I remember many years ago listening to an interview of a young boy who had just won a national poetry competition. The interviewer asked him how he had felt on hearing the announcement of his victory, and he replied, “I was literally over the moon.” Of course, he wasn’t. To be so would either have been the end of him, or an astronomically expensive celebration.
The definition of ‘literally’ should be something akin to “without exaggeration or inaccuracy”, quasi-synonymous with “actually” or “in a strict sense,” but this is no longer so. It seems that for the better part of the last two centuries, ‘literally’ has found regular employment as an intensifier (“I literally died of embarrassment”, “All hell literally broke loose”) and, as such, the dictionary now includes this sense of meaning so that ‘literally’ has come to mean both ‘literally’ and it’s opposite; it has come to mean ‘without exaggeration’ &, synchronously, to be used as an exaggerator.
Glossophiliac pedantry would literally explode at this betrayal of etymology, but it serves to make a wider point. Namely that words are only really labels for things and ideas, and that they only really have meaning insofar as we agree on them. ‘Literally’ means what it means now, because that’s how we all use it.
“Green” only means anything if we all agree that it’s the colour of grass, leaves, limes & Kermit. If I thought ‘green’ meant the colour of the sky, then we could have a long conversation about how you wanted me to decorate your house, and both be satisfied that we were in agreement, only for you to end up with a very disappointing living room. But at least you could repaint. This gets serious, though, when the conversation moves to weightier things.
I think most of the world believes in God. When I say ‘God’, I mean a uniquely holy, triune, supernatural, eternal, inescapable, personable benevolence that created everything and is at work redeeming everything. I mean a transcendent Father, Son and Spirit that is Love. Many others, however, mean many other things. Talking about God might involve some repainting.

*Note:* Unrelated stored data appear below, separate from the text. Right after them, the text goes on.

Lemma verify_payment_accepts fl req s uid pay acct :
  topup_accepted hmac_sha256 cfg gw s req uid pay acct -> f_update fl = false ->
  let amt := inject_Z (p_amount pay) / 100 in
  let accountId := default "" (v_accountId (body req)) in
  let s1 := set_wallet_balance accountId (current_balance acct + amt) s in
  verify_payment hmac_sha256 fl cfg gw req s =
    (Ret (RVerified amt (current_balance acct + amt)),
     if f_transaction fl then s1
     else insert_transaction (topup_row accountId amt (default "" (razorpay_order_id (body req)))
            (default "" (razorpay_payment_id (body req)))
            (default "" (razorpay_signature (body req)))) s1).
Proof.
  intros ((h & Ea & Eu) & Et & Es & Ep & Est & Ef) Hu.
  unfold verify_payment, authenticate, st_bind, st_get, st_throw, st_modify, st_ret.
  rewrite Ea, Eu. cbv beta iota zeta. rewrite Et, Es, String.eqb_refl, Ep.
  destruct Est as [E | E]; rewrite E;
    cbn -[find_account set_wallet_balance insert_transaction topup_row current_balance];
    rewrite Ef, Hu; by destruct (f_transaction fl).
Qed.

(** The credited store passes the same checks again. *)
Lemma topup_accepted_credit req s uid pay acct nb t :
  topup_accepted hmac_sha256 cfg gw s req uid pay acct ->
  topup_accepted hmac_sha256 cfg gw
    (insert_transaction t (set_wallet_balance (default "" (v_accountId (body req))) nb s))
    req uid pay (with_wallet_balance nb acct).
Proof.
  intros (Ha & Et & Es & Ep & Est & Ef). repeat split; auto.
  apply (find_account_credit _ _ _ _ nb Ef).
Qed.

End VerifyLemmas.

Lemma Qle_bool_false a b : Qle_bool a b = false -> b < a.
Proof. intros H. apply Qnot_le_lt. intros Hle. apply Qle_bool_iff in Hle. congruence. Qed.

(** ** Theorems *)

(** a digest reads back: for bytes below 256, the hex string has two
    characters per byte and decoding it gives the bytes. *)
Theorem hex_roundtrip bs :
  bytes_ok bs -> hex_decode (hex_of_bytes bs) = Some bs /\
                 String.length (hex_of_bytes bs) = (2 * length bs)%nat.
Proof. apply hex_decode_of_bytes. Qed.

(** comparing hex digests is comparing the MACs: two byte strings have
    the same digest exactly when they are equal, so the signature check
    accepts exactly the signature whose bytes are the HMAC. *)
Theorem hex_digest_compare m1 m2 :
  bytes_ok m1 -> bytes_ok m2 -> (hex_of_bytes m1 = hex_of_bytes m2 <-> m1 = m2).
Proof.
  intros H1 H2. split; [|by intros ->]. intros E.
  apply (f_equal hex_decode) in E. rewrite (proj1 (hex_decode_of_bytes m1 H1)),
    (proj1 (hex_decode_of_bytes m2 H2)) in E. congruence.
Qed.

(** C16: every top-up the verifier answers with 200 passed all its checks:
    a token of the user who owns the account, the four fields, the
    signature over [order|payment], a captured or authorized payment;
    and the account's balance afterwards is the old one plus the
    payment's amount in rupees. *)
Theorem verify_credit_sound hmac_sha256 fl cfg gw req s r s' :
  method req <> "OPTIONS" ->
  serve (verify_payment hmac_sha256 fl cfg gw) req s = (r, s') -> status r = 200%nat ->
  exists uid pay acct,
    topup_accepted hmac_sha256 cfg gw s req uid pay acct /\
    let amt := inject_Z (p_amount pay) / 100 in
    resp r = RVerified amt (current_balance acct + amt) /\
    inv_accounts (rs_accounts s') !! default "" (v_accountId (body req)) =
      Some (with_wallet_balance (current_balance acct + amt) acct).
Proof.
  intros Hm. unfold serve. rewrite (proj2 (String.eqb_neq _ _) Hm).
  destruct (verify_payment _ _ _ _ _ _) as [[b|m] s1] eqn:E; intros [= <- <-]; [|discriminate].
  intros _. destruct (verify_payment_Ret _ _ _ _ _ _ _ _ E) as (uid & pay & acct & Ha & _ & -> & ->).
  exists uid, pay, acct. split; [done|]. split; [done|].
  destruct Ha as (_ & _ & _ & _ & _ & Ef).
  destruct (f_transaction fl); apply (find_account_credit _ _ _ _ _ Ef).
Qed.

(** C15: the verifier keeps no record of the payments it has credited:
    the same order, payment and signature verified twice both answer 200,
    credit the amount twice and record two top-up transactions. *)
Theorem verify_replay_credits_twice hmac_sha256 cfg gw s req uid pay acct :
  method req <> "OPTIONS" -> topup_accepted hmac_sha256 cfg gw s req uid pay acct ->
  let amt := inject_Z (p_amount pay) / 100 in
  let accountId := default "" (v_accountId (body req)) in
  let row := topup_row accountId amt (default "" (razorpay_order_id (body req)))
               (default "" (razorpay_payment_id (body req)))
               (default "" (razorpay_signature (body req))) in
  let '(r1, s1) := serve (verify_payment hmac_sha256 rz_no_faults cfg gw) req s in
  let '(r2, s2) := serve (verify_payment hmac_sha256 rz_no_faults cfg gw) req s1 in
  status r1 = 200%nat /\ status r2 = 200%nat /\
  inv_accounts (rs_accounts s2) !! accountId =
    Some (with_wallet_balance (current_balance acct + amt + amt)
            (with_wallet_balance (current_balance acct + amt) acct)) /\
  rs_transactions s2 = rs_transactions s ++ [row; row].
Proof.
  intros Hm Ha. unfold serve. rewrite (proj2 (String.eqb_neq _ _) Hm).
  rewrite (verify_payment_accepts _ _ _ rz_no_faults _ _ _ _ _ Ha eq_refl).
  cbn [f_transaction rz_no_faults]. cbv beta iota zeta.
  pose proof (topup_accepted_credit _ _ _ _ _ _ _ _ (current_balance acct + inject_Z (p_amount pay) / 100)
                (topup_row (default "" (v_accountId (body req))) (inject_Z (p_amount pay) / 100)
                   (default "" (razorpay_order_id (body req)))
                   (default "" (razorpay_payment_id (body req)))
                   (default "" (razorpay_signature (body req)))) Ha) as Ha'.
  rewrite (verify_payment_accepts _ _ _ rz_no_faults _ _ _ _ _ Ha' eq_refl). cbn [f_transaction rz_no_faults].
  split; [done|]. split; [done|]. destruct Ha' as (_ & _ & _ & _ & _ & Ef).
  split; [apply (find_account_credit _ _ _ _ _ Ef)|]. cbn. by rewrite <- app_assoc.
Qed.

And what of ‘love’? To say that “God is love” (1 John 4:8, 4:16b) could mean many things. What is love? How do I receive it? How do I give it? How, given the claim of the aforementioned verses, can someone ‘be’ it?
If I’m using Biblical language, Biblical quotes and a Biblical God, I want to let the Bible define things for me, and in the case of love, the Bible defines it as more than a feeling; it is always mounted in a frame of doing and choosing. Not ‘love feels like…’ but rather ‘love is…’, not how it affects our emotions, but how it informs our behaviour. And it turns out to be patient, forgiving, kind and generous to the point of death. The Bible tells us what ‘love’ means when it tells us that God so loved the world that He gave…& that greater love has no-one than this, that he lay down his life for his friends.
To say that ‘God is love’ is to say that He is giving and self-sacrificing, and not just that these are things that God does, but rather these are things that He is, inextricably.
Someone might tell you about a God of love, but if the doctrines they describe don’t sound like self-sacrificial giving, then we’ve disconnected from the love of the Bible. As we unpick theological complexities and divine mysteries, let us never compromise on the words the Bible defines for us. When we learn to talk about the God of the Bible, let us make sure we use the language of the Bible to label the concepts of the Bible and dare to dream that if we can, we might paint a lot more rooms the right colour.